Walter Benjamin plantea una brillante conexión entre los cambios históricos, las
querencias del protagonista de tales cambios –el colectivo– y sus consecuencias en su
medio de expresión, el arte. Destaca el carácter emancipador del mismo, así como su
capacidad educadora, didáctica y crítica, y trata de purgar lo artístico de cualquier rastro
de valor aurático que pudiera contaminarlo. Nos muestra, así, que un uso social sensato
del arte pone alerta nuestra conciencia y ayuda a la defensa de nuestros derechos, a la
conservación de la dignidad. Pero, a pesar de todo ello, parece que olvida, como
denuncian autores como Adorno, el carácter acomodaticio de la masa y su tendencia,
antes que por el activismo político, por la evasión de sus problemas. Un arte concebido
al servicio de la masa y desde la reproductibilidad técnica está fácilmente sujeto a la
banalización, a la pérdida de su lenguaje propio y a la degradación en mero
entretenimiento. Frente a las tesis de corte marxista de Benjamin, que abogan por un
arte para todos, subordinado a lo social, la visión de Adorno revindica la experiencia
estética en puridad –que en Benjamin ha devenido en recepción disipada, distraída– y
propone un arte aristocrático, no solo desprendido de sus valores auráticos de
recogimiento y seguidismo, sino también de su posible sometimiento y subordinación a
lo social, que lo harían decaer en lo meramente divertido.
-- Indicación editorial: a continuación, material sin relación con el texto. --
(** ** At a concrete store *)

(** Users 2 and 3 join room ["7"] of user 1 under the single-room
    policy; both read, then user 3 writes first. *)
Lemma join_lost_update_witness :
  let r := mkRoom "7" true (VNum 1) [VNum 1] [] [] in
  let s := store_of booked in
  let d := db_of booked in
  let '(x, y) := write_order [R; L] (VNum 2) (VNum 3) in
  interleaved 8 9 ([L; R; L; R] ++ [R; L]) (join false (VNum 2) (VStr "7"))
    (join false (VNum 3) (VStr "7")) s
  = (Ok (join_update (VNum 2) r), Ok (join_update (VNum 3) r), join_write y r (join_write x r s))
  ∧ represents (join_write y r (join_write x r s)) (both_joined x y r d)
  ∧ room_of (both_joined x y r d) (VStr "7") = Some (join_update y r)
  ∧ id r ∈ joined_of (both_joined x y r d) x
  ∧ ¬ Invariant.inv false (both_joined x y r d).
Proof.
  apply (join_lost_update false 8 9 [L; R; L; R] [R; L] (store_of booked) (db_of booked)
           (VNum 2) (VNum 3) (VStr "7"));
    [apply (scene_consistent booked booked_admissible)..|reflexivity|reflexivity|reflexivity
    |reflexivity|reflexivity|reflexivity|discriminate|reflexivity|reflexivity].
Defined.

(** User 1 books twice on the empty store, at times 7 and 8. *)
Lemma book_race_breaks_policy_witness :
  let '(r, r') := write_order [] (booked_room 7 (VNum 1) true) (booked_room 8 (VNum 1) true) in
  interleaved 7 8 ([L; R] ++ []) (book false (VNum 1) true) (book false (VNum 1) true) ∅
  = (Ok (booked_room 7 (VNum 1) true), Ok (booked_room 8 (VNum 1) true),
     book_write r' (VNum 1) (book_write r (VNum 1) ∅))
  ∧ represents (book_write r' (VNum 1) (book_write r (VNum 1) ∅))
      (enter (VNum 1) r' (enter (VNum 1) r empty_db))
  ∧ joined_of (enter (VNum 1) r' (enter (VNum 1) r empty_db)) (VNum 1)
    = id r' :: id r :: joined_of empty_db (VNum 1)
  ∧ (false = false → ¬ Invariant.inv false (enter (VNum 1) r' (enter (VNum 1) r empty_db))).
Proof.
  apply (book_race_breaks_policy false 7 8 [L; R] [] ∅ empty_db (VNum 1) true true);
    [apply represents_empty|reflexivity..].
Defined.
El individuo, ante la obra
artística, –y no bombardeado por ella desde la saturación, gran peligro del arte masivo
de Benjamin– puede gozosamente aprender y desarrollar su capacidad crítica, y para
ello debe esforzarse por comprender la obra de arte, proceso que efectivamente le
emancipará de la evasión que la industria de la cultura distribuye en serie.